Tuesday, March 04, 2008

March Newsletter

The Jennifer Blake Newsletter – March, 2008


The newsletter is late this month, I know—but I have the perfect excuse. I’ve been hard at work these past few days on the final chapter of book 6 in the Masters at Arms series. I wrote its last line yesterday afternoon in the middle of a thunderstorm and tornado watch. For better or worse, the rough draft is done then. I still have three months of editing and polishing ahead of me before it’s shipped to my editor, but the hardest part is over.

The final line of the book (for the moment, at least) turned out to be: “Oh, why not?” In celebration of the book’s completion, I had a couple of Dove dark chocolates after I wrote them. Guess what the positive affirmation printed on the wrapper of the first chocolate said? Right: “Why not?” You can’t make these things up…

E-reads, the electronic book publisher ( is going online with more and more of my older, out-of-print titles, with 22 listed at present. As electronic book readers gain in popularity and decline in price, I believe this type of sales outlet will become more and more important for writers. E-Reads is a pioneer in the technology, and has literally hundreds of books available for download in all genres. Do check out their databank of authors and titles if you have a little free time. The web site is well organized and has amazing content. You never know, an e-reader may be in your future.

The Romantic Times Convention in Pittsburgh is drawing closer. I’ll be on hand there April 16-20 at the Hilton Hotel Downtown. Along with Bertrice Small and Roberta Gellis, both of whom I’ve known for years, I’ll be presenting a workshop of a different kind on Friday, April 18, 3 – 4pm. The title: “How to Use Historical Facts without Crossing the Line into Plagiarism.” We will all be on hand for the convention book fair as well, a huge book signing with more than 250 authors that will take place on Saturday, the 19th, 11am – 2 pm. This should be a fantastic event. Do drop by if you’re in the neighborhood.

My husband and I live on a lake in northern Louisiana, as you may know if you’ve ever read the bio in the back of my recent books.

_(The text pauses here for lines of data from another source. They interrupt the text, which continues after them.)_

(** * A verification development for the ledger-and-persistence core

    The Python sources under [blockchain/advanced_blockchain/src] are embedded
    as Rocq functions: objects become records, [dict]s become [gmap]s, methods
    that mutate [self] return the new object next to their result, and the
    calls that leave the repository ([hashlib], [json], [time], [secrets],
    [ecdsa], [requests], [sqlite3]) are either implemented here ([hashlib]) or
    taken from an explicit environment. *)

From Stdlib Require Import ZArith NArith QArith String Ascii List Lia.
From stdpp Require Import base gmap strings list fin_maps pretty sorting.

Open Scope string_scope.
Open Scope list_scope.
Open Scope Z_scope.

(** ** [hashlib]: SHA-256 and MD5 on byte strings

    A Rocq [string] is read as the UTF-8 encoding of the Python [str], so
    [data.encode('utf-8')] is the list of its character codes. *)

Module Hashlib.

Definition mask32 : N := 0xFFFFFFFF%N.

Definition add32 (x y : N) : N := N.land (x + y) mask32.

Definition not32 (x : N) : N := N.lxor x mask32.

Definition rotr32 (r x : N) : N :=
  N.lor (N.shiftr x r) (N.land (N.shiftl x (32 - r)) mask32).

Definition rotl32 (r x : N) : N :=
  N.lor (N.land (N.shiftl x r) mask32) (N.shiftr x (32 - r)).

Definition encode (s : string) : list N :=
  map N_of_ascii (list_ascii_of_string s).

(** Message padding: a [0x80] byte, zero bytes up to 56 modulo 64, and the
    bit length on eight bytes ([big] selects the byte order). *)
Definition bytes_of_len (big : bool) (bits : N) : list N :=
  let le := map (fun i => N.land (N.shiftr bits (8 * N.of_nat i)) 0xFF)%N (seq 0 8) in
  if big then rev le else le.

This morning, I looked out and saw a flock of about two hundred large black birds resting on the water. They turned out to be migrating cormorants, known locally as water turkeys, and not too unusual a sight for us since we’re in the path of the Central U. S. Fly-way. Mixed in with the cormorants, however, were a dozen or so huge white birds. Were they geese, herons, swans, some type of tame duck? Out came the binoculars. Pelicans! Wow. Since we are over 250 miles from the coast, it’s unusual for us to see these—this is our first time in the ten years we’ve lived on the lake. Last week, we also saw a small group of sea gulls, another first. I can only guess the visitations have something to do with the change in the weather pattern this winter. Record snow for some, sea gulls and pelicans for us—I’m okay with that. Really, I am.

It’s chilly today, in the low 40s, but outside the daffodils and narcissus are blooming, also the red buds and purple-leaf plums, the camellias and, my favorite, the sweet olives. Maple trees are shedding old blooms and weeping willows showing whips of green. It’s been a long winter for us with few of the balmy days that normally make the Deep South such a nice place to spend the winter. Spring is on its way, however, and I’m doing everything I can to send it northward to all of you who are still enduring snow and ice. Hold on. It’s coming.